The public domain represents a body of knowledge and information available to the public to access and use freely. When indiscriminately applied, it extends a historically prejudiced view of traditional knowledge with important implications for the rights of Indigenous peoples.

Since the latter part of the twentieth century, formal recognition of traditional knowledge has grown. National governments, Indigenous groups and international organizations remain engaged in a protracted debate over the appropriate modality and terms for the protection of traditional knowledge alongside the global intellectual property (IP) system.

In this video, CIGI Senior Fellow Ruth Okediji talks about de-bunking the myth that there is inherent tension between traditional knowledge and the public domain. According to Okediji, a thoughtfully designed public domain for traditional knowledge can continue to be a vital part of IP law and foster innovation without posing a barrier to the protection of traditional knowledge.


When you think about the public domain, it is in many ways a romantic space. It’s the space in which things blossom, creativity blossoms. Why? Because it’s the space in which creators, artists, musicians, inventors are able to wander and pick up the things that they see in the fields and use them for free.

If you imagine a world in which every square inch of property were owned, it would be a very difficult world to live in. In fact, it would mean that the only people who could go anywhere would be those who owned property or who could afford to pay for the rights of entry and exit.

So, when we think about the public domain within the context of the protection of traditional knowledge, the public domain has been used as a sword to disinvest Indigenous groups and local communities from the very things that they have laboured and invested and produced within the specific contours of their own cultural and physical environments.

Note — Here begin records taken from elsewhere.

Lemma u10_small z : 0 <= z <= 512 -> u10 z = z.
Proof. intros Hz. apply Z.mod_small. lia. Qed.

(** The end of [update_sit_entry], common to both directions. *)
Lemma sit_commit s g se se' d db un : sit_ok (sit s) -> seg_ok g -> sentries (sit s) !! g = Some se -> entry_ok se' -> valid_blocks se' = valid_blocks se + d ->
  exists s', (let '(s, _) := __mark_sit_entry_dirty (with_counts (put_se s g se') db un) g in
    let x := sit s in
    sec ← if is_large_section then v ← sec_entries x !! GET_SEC_FROM_SEG g; Some (<[GET_SEC_FROM_SEG g := v +! d]> (sec_entries x)) else Some (sec_entries x);
    Some (with_sit s {| sentries := sentries x; sec_entries := sec; written_valid_blocks := written_valid_blocks x +! d;
                        dirty_sentries_bitmap := dirty_sentries_bitmap x; dirty_sentries := dirty_sentries x |})) = Some s' /\ sit_ok (sit s') /\ sit_step s s' g se'.
Proof.
  intros Hx Hg E He Hd. set (s1 := with_counts (put_se s g se') db un).
  assert (Hm : exists s2, (__mark_sit_entry_dirty s1 g).1 = s2 /\ sentries (sit s2) = <[g := se']> (sentries (sit s)) /\ sec_entries (sit s2) = sec_entries (sit s) /\
    written_valid_blocks (sit s2) = written_valid_blocks (sit s) /\ dirty_sentries_bitmap (sit s2) = {[g]} ∪ dirty_sentries_bitmap (sit s) /\
    dirty_sentries (sit s2) = Z.of_nat (size (dirty_sentries_bitmap (sit s2))) /\ s2 = with_sit s1 (sit s2)).
  { eexists. split; [reflexivity|]. unfold __mark_sit_entry_dirty, s1. cbn. destruct (decide (g ∈ dirty_sentries_bitmap (sit s))) as [Hin|Hin]; cbn.
    - conjs; try done; [by rewrite subseteq_union_1_L by set_solver|apply Hx].
    - conjs; try done. rewrite size_add, (so_dirty _ Hx) by done. apply u32_small. pose proof (map_size_lt (dirty_sentries_bitmap (sit s)) MAIN_SEGS g Hg Hin (so_bits _ Hx)). pose proof main_small. lia. }
  destruct Hm as (s2 & Es2 & M1 & M2 & M3 & M4 & M5 & M6). destruct (__mark_sit_entry_dirty s1 g) as [s2' b]. cbn in Es2. subst s2'. destruct (sec_of g Hg) as [Hsec Hsr].
  assert (Hsecs : exists sec, (if is_large_section then v ← sec_entries (sit s2) !! GET_SEC_FROM_SEG g; Some (<[GET_SEC_FROM_SEG g := v +! d]> (sec_entries (sit s2))) else Some (sec_entries (sit s2))) = Some sec /\
    (is_large_section = true -> exists v, sec_entries (sit s) !! (g / segs_per_sec) = Some v /\ sec = <[g / segs_per_sec := v +! d]> (sec_entries (sit s)))).
  { rewrite M2, Hsec. destruct is_large_section eqn:Hl; [|by exists (sec_entries (sit s))]. rewrite (so_sec _ Hx Hl _ Hsr). cbn. eauto. }
  destruct Hsecs as (sec & Hse & Hsecs). cbv zeta. rewrite Hse. cbn [mbind option_bind]. eexists. split; [reflexivity|]. split.
  - eapply (sit_update (sit s) _ g se se' d); cbn; try done; [by rewrite M3].
  - rewrite M6. constructor; cbn; done.
Qed.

The public domain has been used as a shield in the international process to deny the legitimacy of creating a legal framework for the protection of traditional knowledge. But the public domain should be neither of those things. A public domain has vitality because it is directly connected to the property rights that depend on a public domain for their sustained and continued vitality.

But simply to say that traditional knowledge is not intellectual property is to restate the historical assumptions that Indigenous peoples are not people.

I think it’s very important, as an intellectual property scholar that’s deeply concerned about social justice, to recognize that knowledge begets knowledge, and that when you steward knowledge responsibly and appropriately, there will be rules and norms that ensure that access to that knowledge is encouraged and sustainable for the long term.

Those are the norms of intellectual property that we must look to, to help us understand how best to create an international regime in which the public domain remains a vital part of intellectual property law, but does not pose a danger to our understanding and to our regulation of access to knowledge and, in particular, access to traditional knowledge.

And what I’ve attempted to do in this paper is to debunk the myth that there is an inherent tension between the public domain and traditional knowledge. What the paper then goes on to suggest is that we can reconcile the importance of the public domain by looking at the particular kinds of public domain that already exist within knowledge systems that protect traditional knowledge and that foster Indigenous peoples’ creativity.

That is the universal-welfare-enhancing, human-rights-compliant view of intellectual property law. That it does not say to one group of people, “Your knowledge is important,” and to another people, “Your knowledge belongs to all of us.”